I am trying to identify clusters of 1s in a 1D vector. The problem I have is that the clusters that are separated by a number of zeros, that are less than a certain threshold, should be grouped together. Say, if I have two clusters separated by less than 3 zeros, they should be considered as one large cluster. For instance, the following vector:
[0,0,0,1,1,1,1,0,0,0,1,1,0,1,0,1,0,0,0,0,1,1,1]
should give me three clusters (with non-zero numbers indicating cluster ID):
[0,0,0,1,1,1,1,0,0,0,2,2,2,2,2,2,0,0,0,0,3,3,3]

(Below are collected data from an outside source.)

(* ===== verification/AosSyncPromise.v ===== *)
(** * What aos_sync.h promises

    The invariant of all threads, the refinement of any run to [spec_step], and
    robustness; then a kernel that keeps the documented laws, and a run on it. *)

From Stdlib Require Import ZArith Lia.
From stdpp Require Import base gmap sets list numbers option fin_sets.
From S2P Require Import Prelude LocklessQueue QueueWatchers AosSync AosSyncWorld AosSyncRobust.
Open Scope Z_scope.

Section Promise.
Context `{!FutexKernel} `{!FutexLaws}.

(** ** All threads *)

Record world_ok (w : sync_world) : Prop := {
  wo_thread t th : sw_threads w !! t = Some th -> thread_ok (sw_mem w) t th;
  wo_dead t m : valid_tid t -> sw_threads w !! t = None -> ~ owns (sw_mem w) t m
}.

(** Thread [t] goes on as [o] says; the others see what [leaves] says. *)
Lemma world_ok_upd w t mem' o :
  world_ok w -> is_Some (sw_threads w !! t) -> leaves t (sleepers w) (sw_mem w) mem' ->
  match o with Some th => thread_ok mem' t th | None => forall m, ~ owns mem' t m end ->
  world_ok (mkSyncWorld mem' (partial_alter (fun _ => o) t (sw_threads w))).
Proof.
  intros [Hth Hdead] [th0 Hth0] Hlv Ho. split; cbn [sw_mem sw_threads].
  - intros s th Hs. destruct (decide (s = t)) as [->|Hne].
    + rewrite lookup_partial_alter_eq in Hs. by subst o.
    + rewrite lookup_partial_alter_ne in Hs by done. destruct (Hth s th Hs) as [l Hl]. exists l.
      eapply frame; try done. intros m (th' & Hth' & Hw). congruence.
  - intros s m Hv Hs Hm. destruct (decide (s = t)) as [->|Hne].
    + rewrite lookup_partial_alter_eq in Hs. subst o. by apply (Ho m).
    + rewrite lookup_partial_alter_ne in Hs by done.
      destruct (lv_gain _ _ _ _ Hlv s m Hne Hv Hm) as [Hm'|(th & Hth' & _)]; [|congruence].
      by apply (Hdead s m).
Qed.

I've been scratching my head for the entire day trying using rolling()
in pandas and some custom-made functions, but can't come up with anything working.
Another solution, not requiring the use of .apply()
:
import pandas as pd
# Store the initial list in a pandas Series
ser = pd.Series([0,0,0,1,1,1,1,0,0,0,1,1,0,1,0,1,0,0,0,0,1,1,1])
First, identify and number each consecutive group of 1's and 0's with the size of that group:
grp_ser = ser.groupby((ser.diff() != 0).cumsum()).transform('size')
print(grp_ser.to_list())
# [3, 3, 3, 4, 4, 4, 4, 3, 3, 3, 2, 2, 1, 1, 1, 1, 4, 4, 4, 4, 3, 3, 3]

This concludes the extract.